The Cold War era was marked by vicious circles.
Americans distrusted Russians as much as Russians distrusted Americans; instead of negotiating apropos of their differences, the two sides pursued enormous nuclear arsenals (as some members of each society died for want of adequate health care).
The chemistry between Ronald Reagan and Mikhail Gorbachev allowed for an end to the Cold War.
How did Reagan’s approach to the mortal enemy of the day differ from Bush’s to the mortal enemy of the present?
He was firm, but non-violent. He did not, for example, carry out a shock-and-awe campaign against Albania for being a communist menace, though it was a totalitarian country in sore need of reforms.
Bush’s invasion of Iraq in response to the Al Qaeda threat is as ridiculous and counterproductive as would have been a Reagan attack on Albania.
Reagan, furthermore, made appeals to the man-in-the-street on the Communist side. He talked about their aspirations to live in freedom and prosperity. They wanted freedom and prosperity. The weight of their desires definitely influenced the Kremlin to put an end to the Cold War.
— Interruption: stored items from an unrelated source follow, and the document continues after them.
(** One run of the callback of [loadData], case by case. *)
Lemma loadData_response_run cl err data w :
  let r := loadData_response cl err data w in
  (∃ data' index res,
      err = None ∧ falsy data = false ∧ typeof_object data = true
      ∧ rewind data = inr data'
      ∧ geojsonvt data' (geojsonVtOptions (cl_params cl)) = inr index
      ∧ abandoned res = false
      ∧ r = ([EvDataCallback (cl_callback cl) None (Some res)], installed index w,
             Normal tt))
  ∨ (∃ e, err = None ∧ falsy data = false ∧ typeof_object data = true
          ∧ rewind data = inl e ∧ r = ([], cleared w, Thrown e))
  ∨ (∃ err', r = ([EvDataCallback (cl_callback cl) err' None], cleared w, Normal tt)
       ∧ (((is_Some err ∨ falsy data = true) ∧ err' = err)
          ∨ (err = None ∧ falsy data = false ∧ typeof_object data = false
             ∧ err' = Some (InvalidGeoJSON (source (cl_params cl))))
          ∨ (∃ data' e, err = None ∧ falsy data = false ∧ typeof_object data = true
               ∧ rewind data = inr data'
               ∧ geojsonvt data' (geojsonVtOptions (cl_params cl)) = inl e
               ∧ err' = Some e))).
Proof.
  unfold loadData_response, cleared, installed. run.
  destruct err as [e|]; cbn.
  { right. right. eexists. split; [done|]. left. split; [by left|done]. }
  destruct (falsy data) eqn:Hf; cbn.
  { right. right. eexists. split; [done|]. left. split; [by right|done]. }
  destruct (typeof_object data) eqn:Ht; cbn.
  2:{ right. right. eexists. split; [done|]. right. left. by repeat split. }
  destruct (rewind data) as [e|data'] eqn:Hr; cbn.
  { right. left. exists e. by repeat split. }
  destruct (geojsonvt data' _) as [e|index] eqn:Hvt; cbn.
  { right. right. eexists. split; [done|]. right. right. exists data', e. by repeat split. }
  left. exists data', index.
  destruct (cl_perf cl) as [req|]; [destruct (perf_finish req)|];
    eexists; by repeat split.
Qed.

(** The tile operations and [removeSource] read and write the index and the
    set of loaded tiles only. *)
Lemma tile_ops_same_index op w1 w2 :
  data_op op = false → same_index w1 w2 →
  same_index (world (step op w1)) (world (step op w2)).
Proof.
  unfold same_index. intros Hop [Hi Hl].
  destruct w1 as [[pcb1 preq1 idx1 ld1] aj1 nx1], w2 as [[pcb2 preq2 idx2 ld2] aj2 nx2].
  cbn in Hi, Hl. subst idx2 ld2.
  destruct op as [p c|i e d|p c|p c|u c|c]; [done|done|..]; cbn [step].
  - unfold super_loadTile. run. by rewrite !loadTile_result.
  - unfold reloadTile, super_reloadTile, super_loadTile. run.
    destruct (option_bind _ _ _ ld1) eqn:Hld; cbn; rewrite ?Hld, !loadTile_result; by cbn.
  - unfold super_removeTile. by run.
  - by rewrite !removeSource_world.
Qed.

Lemma exec_same_index others w1 w2 :
  Forall (λ op, data_op op = false) others → same_index w1 w2 →
  same_index (exec others w1) (exec others w2).
Proof.
  intros Hall. revert w1 w2.
  induction Hall as [|op others Hop _ IH]; intros w1 w2 Hs; cbn; [done|].
  by apply IH, tile_ops_same_index.
Qed.

(** An operation that neither starts a data load nor answers the request in
    flight leaves it in flight. *)
Lemma step_keeps_in_flight op w id cl :
  pending_matches w → ajax w !! id = Some cl → leaves_in_flight id op = true →
  ajax (world (step op w)) !! id = Some cl.
Proof.
  intros [Hm _] Hcl Hop.
  destruct op as [p c|id' e d|p c|p c|u c|c]; [done| |..].
  - cbn in Hop. apply negb_true_iff, Nat.eqb_neq in Hop. cbn [step]. unfold response.
    destruct (ajax w !! id') as [cl'|] eqn:Hcl'; [|done].
    destruct (Hm _ _ Hcl) as [Hr _], (Hm _ _ Hcl') as [Hr' _]. congruence.
  - destruct (other_ops_pending (OpLoadTile p c) w) as ((_ & _ & ->) & _); done.
  - destruct (other_ops_pending (OpReloadTile p c) w) as ((_ & _ & ->) & _); done.
  - destruct (other_ops_pending (OpRemoveTile u c) w) as ((_ & _ & ->) & _); done.
  - destruct (other_ops_pending (OpRemoveSource c) w) as ((_ & _ & ->) & _); done.
Qed.

Lemma exec_keeps_in_flight others w id cl :
  Forall (λ op, leaves_in_flight id op = true) others →
  pending_matches w → ajax w !! id = Some cl →
  pending_matches (exec others w) ∧ ajax (exec others w) !! id = Some cl.
Proof.
  intros Hall. revert w.
  induction Hall as [|op others Hop _ IH]; intros w Hm Hcl; cbn; [done|].
  apply IH; [by apply step_pending_matches|by apply step_keeps_in_flight].
Qed.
Present-day Muslim countries are not comprised exclusively of religious fundamentalists who think that a woman’s place is behind the burka and veils and that Western popular music is an affront to Allah. We should be regularly communicating to the populations of Muslim countries that peaceful co-existence, not endless hostility, is in our mutual best interest and that we want to see them enjoying the freedom of listening to whatever music they prefer. That will not produce peace from one day to the next, but the support from without for those people’s aspirations for freedom will, as sure as I am typing this, produce better results in the long run than will shock and awe campaigns.
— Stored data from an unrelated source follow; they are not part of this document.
Lemma change_event_ok i j s : session_ok s → session_ok (change_event i j s).
Proof.
  intros Hs. pose proof Hs as (Hlen & Hq & Htot & Hcor & Hinc & Hboard).
  unfold change_event.
  destruct (questions s !! i) as [q|] eqn:Eq; [|done].
  destruct (cards s !! i) as [card|] eqn:Ec; [|done].
  destruct (activate j card) as [card'|] eqn:Ea; [|done].
  destruct (choices q !! j) as [choice|] eqn:Ech; [|done].
  destruct (Hq i q Eq) as (Hv & Hsel & card0 & Ec0 & Hok).
  assert (card0 = card) as -> by congruence.
  pose proof (handler_step_ok q card card' choice j (page s) Hv Hsel Hok Ea Ech)
    as (Hv' & Hsel' & Hok').
  pose proof (handler_counts q (c_key choice) card' (page s))
    as (Ht' & Hc' & Hi' & Hb').
  destruct (handleInteraction q (c_key choice) card' (page s))
    as [[q' card''] g'] eqn:Eh.
  cbn [res_q res_card res_page fst snd] in *.
  set (others := match radio_group j card with
                 | Some name => map (uncheck_group_card name) (cards s)
                 | None => cards s
                 end).
  assert (Hlo : length others = length (cards s)).
  { unfold others. destruct (radio_group j card); [apply length_map | done]. }
  assert (Hother : ∀ i0 q0, questions s !! i0 = Some q0 →
            ∃ c, others !! i0 = Some c ∧ card_ok q0 c).
  { intros i0 q0 Hq0. destruct (Hq i0 q0 Hq0) as (_ & _ & c & Hc0 & Hok0).
    unfold others. destruct (radio_group j card) as [name|].
    - exists (uncheck_group_card name c). split.
      + by rewrite list_lookup_fmap, Hc0.
      + by apply uncheck_group_card_ok.
    - by exists c. }
  unfold session_ok. cbn [questions cards page].
  split; [by rewrite !length_insert, Hlo|].
  split; [|split; [|split; [|split]]].
  - intros i0 q0 Hq0.
    apply list_lookup_insert_Some in Hq0 as [(-> & <- & Hlt) | (Hne & Hq0)].
    + split; [done|]. split; [done|]. exists card''. split; [|done].
      apply list_lookup_insert_eq. rewrite Hlo, Hlen. done.
    + destruct (Hq i0 q0 Hq0) as (Hv0 & Hsel0 & _).
      destruct (Hother i0 q0 Hq0) as (c & Hc0 & Hok0).
      split; [done|]. split; [done|]. exists c. split; [|done].
      by rewrite list_lookup_insert_ne.
  - by rewrite length_insert, Ht'.
  - pose proof (count_status_insert correct (questions s) i q q' Eq). lia.
  - pose proof (count_status_insert incorrect (questions s) i q q' Eq). lia.
  - by apply Hb'.
Qed.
Reagan also effectively strengthened our defenses, as opposed to depleting them as Bush has done. What sense does it make to leave our ports and chemical plants inadequately defended (sitting ducks to Al Qaeda terrorists) as our military gets stretched to the breaking point in Iraq (where, prior to the invasion, Al Qaeda wielded less than no power)?
In a notorious debate between vice-presidential candidates in 1988, Dan Quayle compared himself to John Fitzgerald Kennedy and got told “You’re no Jack Kennedy.” Will somebody please tell Bush that he is no Reagan?